My newer reviews will be found at http://www.deadtreesreview.blogspot.com/.








Wednesday, September 19, 2012

Orbital Burn

Orbital Burn, K.A. Bedford, Edge Science Fiction and Fantasy Publishing, 2004

Louise "Lou" Meagher is an unlicensed private investigator in the city of Stalktown on the planet Kestrel. Down on her luck, she ekes out a living solving petty crimes. One day, a neuro-enhanced and abused beagle named Dog asks (yes, asks) Lou to find its master, a biological android boy named Kid. This wouldn't be so unusual, except for two things. The first is that the planet Kestrel is to be destroyed in less than ten days by a planet-sized rock heading its way. Lou wants nothing more than to start over elsewhere. She can't do that, because the second unusual thing is that Lou is clinically dead, and the dead have no rights. Having inhaled a nasty nanovirus when she was younger, she is kept alive by an expensive, and extensive, nanobot treatment. Lou is overdue for another treatment.

As time goes on, Lou discovers that a man of questionable reputation named Etienne Tourignon is also interested in Kid, along with a synthetic mind named Otaru. Lou is unable to find Kid before D-Day, so on one of the last ships off Kestrel, heading toward an orbital station, she watches Kestrel's last moments. When the rock is only minutes away, it suddenly starts shrinking, until it actually disappears.

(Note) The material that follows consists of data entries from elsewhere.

(** The loop taken through a list in two parts. *)
Lemma for_each_app {A} (xs ys : list A) (body : A -> M Ext unit) w :
  for_each (xs ++ ys) body w = (for_each xs body ;; for_each ys body) w.
Proof.
  revert w. induction xs as [|x xs IH]; intros w; cbn [app for_each].
  - now rewrite bind_ret.
  - rewrite bind_assoc. apply bind_cong. intros _ w1 _ _. apply IH.
Qed.

Lemma build_px4_app (xs ys : list string) version w :
  build_px4 (xs ++ ys) version w =
  (build_px4 xs version ;;
   for_each ys (fun target =>
     check_call (make target) ;;
     shutil_copyfile (px4_image target)
                     (Build.px4_artifact THIS_DIR PX4_VERSION target version))) w.
Proof.
  unfold Build.build_px4. rewrite bind_assoc.
  apply bind_cong. intros _ w1 _ _. apply for_each_app.
Qed.

(** [build_px4] with one target more: the run so far, [make], the copy. *)
Lemma build_px4_snoc (taken : list string) (target version : string) w :
  build_px4 (taken ++ [target]) version w =
  ((build_px4 taken version ;; check_call (make target)) ;;
   shutil_copyfile (px4_image target)
                   (Build.px4_artifact THIS_DIR PX4_VERSION target version)) w.
Proof.
  rewrite build_px4_app, bind_assoc. apply bind_cong. intros _ w1 _ _.
  cbn [for_each]. rewrite bind_assoc. apply bind_cong. intros _ w2 _ _.
  apply bind_ret_tt.
Qed.

(** A copy that returned has put the content of the source at the
    destination. *)
Lemma copyfile_ok (src dst : string) (t t' : node) :
  copyfile_fs src dst t = (Ok tt, t') ->
  exists content,
    lookup (resolve src) t = Some (File content)
    /\ lookup (resolve dst) t' = Some (File content).
Proof.
  unfold copyfile_fs.
  destruct (lookup (resolve src) t) as [[content|es]|]; try discriminate;
    destruct (list_eq_dec string_dec (resolve src) (resolve dst));
    try discriminate.
  intros H. apply write_fs_ok in H. now exists content.
Qed.
(** * PocketDB: a shallow embedding of the store engine (pocketdb.py)

    The engine is a Python class holding two dictionaries ([_data],
    [_ttl]) and a dictionary of counters ([_stats]).  Every method is
    embedded as a function in a small state-and-exception monad over the
    object's fields: a raised exception keeps whatever the method had
    already written, exactly as in Python.

    Modelling choices:
    - a Python [dict] is an insertion-ordered association list with the
      dictionary operations written out ([Dict.set] overwrites in place
      or appends, [Dict.del] removes the entry);
    - [time.time()] is an input of every method that reads the clock;
      instants are exact integers (the rounding of floating-point
      addition is not modelled);
    - [str] is a byte string; only ASCII white space is known to [strip];
    - the re-entrant lock is not modelled: methods run one at a time, and
      the auto-save thread is an ordinary [save_to_disk] call placed
      between two caller operations ([_worker] and [schedule] spell this
      out: the worker is a small state machine whose save, taken under
      the lock, is one step among the caller's);
    - [fnmatch.fnmatch] belongs to Python's library and is a parameter of
      [keys]. *)

From Stdlib Require Import String Ascii List ZArith QArith Bool Lia.
From Stdlib Require Import NArith DecimalString DecimalNat.
Import ListNotations.
Set Warnings "-register-all".
Local Open Scope string_scope.
Local Open Scope Z_scope.

(** ** Python values *)

(** What a caller can pass as a key, a value, a TTL or a default. [PObject]
    stands for anything that is not plain data (a function, an open
    handle); [PBool] is, as in Python, an instance of [int]. *)
Inductive pyval : Type :=
| PNone
| PBool (b : bool)
| PInt (z : Z)
| PFloat (q : Q)
| PStr (s : string)
| PList (l : list pyval)
| PDict (d : list (pyval * pyval))
| PObject (id : nat).
Lemma totalLength_cons part parts :
  totalLength (part :: parts) = (length part + totalLength parts)%nat.
Proof. unfold totalLength. simpl. apply length_app. Qed.

(** What [extendLine] returns packs at least the line so far and all
    remaining chunks into lines of at most [maxCpl] code units. *)
Lemma extendLine_fits maxCpl helper budget :
  (forall chunks lines, helper chunks = Some lines ->
     (length lines <= budget)%nat
     /\ Forall (fun l => lenZ l <= maxCpl) lines
     /\ (totalLength chunks <= totalLength lines)%nat) ->
  forall chunks line lines,
    extendLine maxCpl helper line chunks = Some lines ->
    (length lines <= S budget)%nat
    /\ Forall (fun l => lenZ l <= maxCpl) lines
    /\ (length line + totalLength chunks <= totalLength lines)%nat.
Proof.
  intros Hhelper. induction chunks as [|chunk rest IH]; intros line lines H;
    [discriminate|].
  cbn [extendLine] in H.
  set (line' := match line with [] => chunk | _ :: _ => line ++ [SPACE] ++ chunk end) in *.
  assert (Hgrow : (length line + length chunk <= length line')%nat).
  { subst line'. destruct line; [simpl; lia|]. rewrite !length_app. simpl. lia. }
  destruct (maxCpl <? Z.of_nat (length line')) eqn:Efit; [discriminate|].
  apply Z.ltb_ge in Efit. rewrite totalLength_cons.
  destruct (helper rest) as [packed|] eqn:Erest.
  - inversion H; subst. destruct (Hhelper _ _ Erest) as (Hn & Hall & Htot).
    rewrite totalLength_cons. repeat split; [simpl; lia | now constructor | lia].
  - destruct (IH _ _ H) as (Hn & Hall & Htot). repeat split; auto. lia.
Qed.

Lemma partitionHelper_fits maxCpl : forall remaining chunks lines,
  partitionHelper maxCpl remaining chunks = Some lines ->
  (length lines <= remaining)%nat
  /\ Forall (fun l => lenZ l <= maxCpl) lines
  /\ (totalLength chunks <= totalLength lines)%nat.
Proof.
  induction remaining as [|remaining IH]; intros chunks lines H.
  - destruct chunks; [|discriminate]. inversion H. repeat split; auto.
  - destruct chunks as [|c cs]; [inversion H; repeat split; auto; simpl; lia|].
    cbn [partitionHelper] in H.
    destruct (extendLine_fits maxCpl _ remaining IH _ _ _ H) as (Hn & Hall & Htot).
    repeat split; auto.
Qed.

Lemma extendLine_nonempty maxCpl helper : forall chunks line lines,
  extendLine maxCpl helper line chunks = Some lines -> lines <> [].
Proof.
  induction chunks as [|chunk rest IH]; intros line lines H; [discriminate|].
  cbn [extendLine] in H. destruct (_ <? _); [discriminate|].
  destruct (helper rest); [inversion H; discriminate | eapply IH; eauto].
Qed.

Lemma partitionHelper_nonempty maxCpl remaining c cs lines :
  partitionHelper maxCpl remaining (c :: cs) = Some lines -> lines <> [].
Proof.
  destruct remaining; [discriminate|]. cbn [partitionHelper].
  apply extendLine_nonempty.
Qed.

Lemma lines_capacity maxCpl : forall lines,
  Forall (fun l => lenZ l <= maxCpl) lines ->
  Z.of_nat (totalLength lines) <= maxCpl * Z.of_nat (length lines).
Proof.
  induction 1 as [|l lines Hl _ IH]; [simpl; lia|].
  rewrite totalLength_cons. unfold lenZ in Hl. simpl length. lia.
Qed.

On the orbital station, Lou shoots and kills (so she thinks) another member of the Tourignon family. At her trial, in front of a religious court, Lou is looking at a one-way trip in an airlock. Otaru gets her out of jail, due to her not-exactly-alive status. Lou is now the property of Otaru, and gets her nanobot treatment.

For a while, Lou and Dog thought Kid was dead. Their only connection with Kid was through a psychic connection with Dog. Finding that Kid is not dead yet, and is on the station, doesn't answer the overriding question: Why is this defective biological android so important?

This one is surprisingly good. It's interesting and well done, it has plenty of Strange and the author does a fine job at making the characters into real people. This is a gem of a story.